Reorganizing into per-env Spaces (optional, post-import)

cub gitops import creates everything in one Space. To align with space-topology (one Space per env-deployment-boundary):

# Move a wet Unit into its env-Space; keeps the MergeUnits link by UUID.
cub unit create --dest-space <app>-<env> --space <import-space> --where "Slug = '<wet-unit>'"

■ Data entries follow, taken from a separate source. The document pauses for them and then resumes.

(** A pool that is not there has no blocks, regions or lists. *)
Lemma absent_pool a : h_pools s !! a = None -> (forall i j, F a i j = []) /\ (forall x b, B !! x = Some b -> k_pool b <> a) /\
  (forall r n, R !! r <> Some (a, n)).
Proof using HW.
  intros Ha. assert (forall r n, R !! r <> Some (a, n)) as HR.
  { intros r n Hr. apply (wf_regs _ _ _ _ HW) in Hr as [_ (p & Hp & _)]. congruence. }
  split_and!; [..|done].
  - intros i j. destruct (F a i j) as [|x l] eqn:E; [done|].
    destruct (lo_pool _ _ (wf_lists _ _ _ _ HW) a i j x) as [[p Hp] _]; [rewrite E; by left|congruence].
  - intros x b Hb E. destruct (ge_reg _ _ (wf_geom _ _ _ _ HW) x b Hb) as (n & Hn & _). rewrite E in Hn. by apply (HR (k_reg b) n).
Qed.

Lemma msum_zero {A} (f : A -> Z) (m : gmap Z A) : (forall k x, m !! k = Some x -> f x = 0) -> msum f m = 0.
Proof using Type.
  induction m as [|k x m Hk IH] using map_ind; intros Hf; [done|]. rewrite msum_insert by done.
  rewrite (Hf k x) by apply lookup_insert_eq. rewrite IH; [done|]. intros k' x' Hx. apply (Hf k').
  by rewrite lookup_insert_ne by congruence.
Qed.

Dry Units typically stay in the import Space or move into a <app>-renderers Space shared across envs, since they're about "what to render" not "where to deploy". Confirm the dry/wet link survives the move (cub unit tree) before cleaning up.

Tool boundary

  • Allowed: cub gitops discover/import/cleanup, cub unit apply/update/get/list/diff/tree/bridgestate/livestate, cub worker get/status/list-function, read-only kubectl get/describe, read-only flux get/stats/logs.
  • Not allowed: flux resume on an imported HelmRelease / Kustomization (ConfigHub now owns it; resuming creates a split-brain pipeline), flux reconcile as a mutation on imported resources, kubectl delete on imported CRDs.

Stop conditions

  • Worker isn't up or doesn't advertise all three bridges — stop, run worker-bootstrap with -t kubernetes,fluxrenderer,fluxoci.
  • Flux controllers aren't actually running in the cluster (discover returns empty because there's nothing to discover). Stop and confirm the user's Flux installation.
  • User can't confirm nobody else is resuming suspended HelmReleases / Kustomizations manually — stop until the team is aligned on the ownership transfer.
  • cub gitops import partially fails midway — do not re-run blind. Inspect cub unit list --space <import-space>, identify which Units were created, and pick up from there (or cub gitops cleanup to reset the discover unit and start over).

Verify chain

  1. cub worker list-function --space <workers-space> <worker> — includes FluxRenderer + FluxOCI + Kubernetes function sets.
  2. cub unit list --space <import-space> — dry / wet / crd Units present for each imported HelmRelease / Kustomization.
  3. cub unit tree --space <import-space> — shows the MergeUnits link back to the dry Unit.
  4. kubectl get helmrelease <imported-hr> -n flux-system -o jsonpath='{.spec.suspend}'true. Same for Kustomization.
  5. After first cub unit apply <dry>: cub unit get <wet> --space <import-space> -o yaml — contains rendered Deployment/Service/etc.
  6. After first cub unit apply <wet>: kubectl get helmreleases,kustomizations -A — a new resource exists that references ConfigHub's OCI registry URL.

Evidence

  • cub unit get <wet> --space <import-space> --web — the wet Unit's rendered data + Revision history.
  • cub unit tree --space <import-space> --web — dry/wet link in the GUI.
  • Flux UI or flux get helmreleases output — confirms Flux is now pulling from ConfigHub's OCI registry.

References

  • https://docs.confighub.com/markdown/guide/rendered-manifests.md — unit-level model + cub gitops flow.
  • references/cub-cli.md — CLI discipline.
  • Companion skills: worker-bootstrap (prereq), space-topology (Space layout), target-bind (Worker/Target), config-as-data (wet-Unit doctrine), triggers-and-applygates (adding policy post-import), cub-apply / verify-apply (runtime), import-from-argocd (ArgoCD equivalent).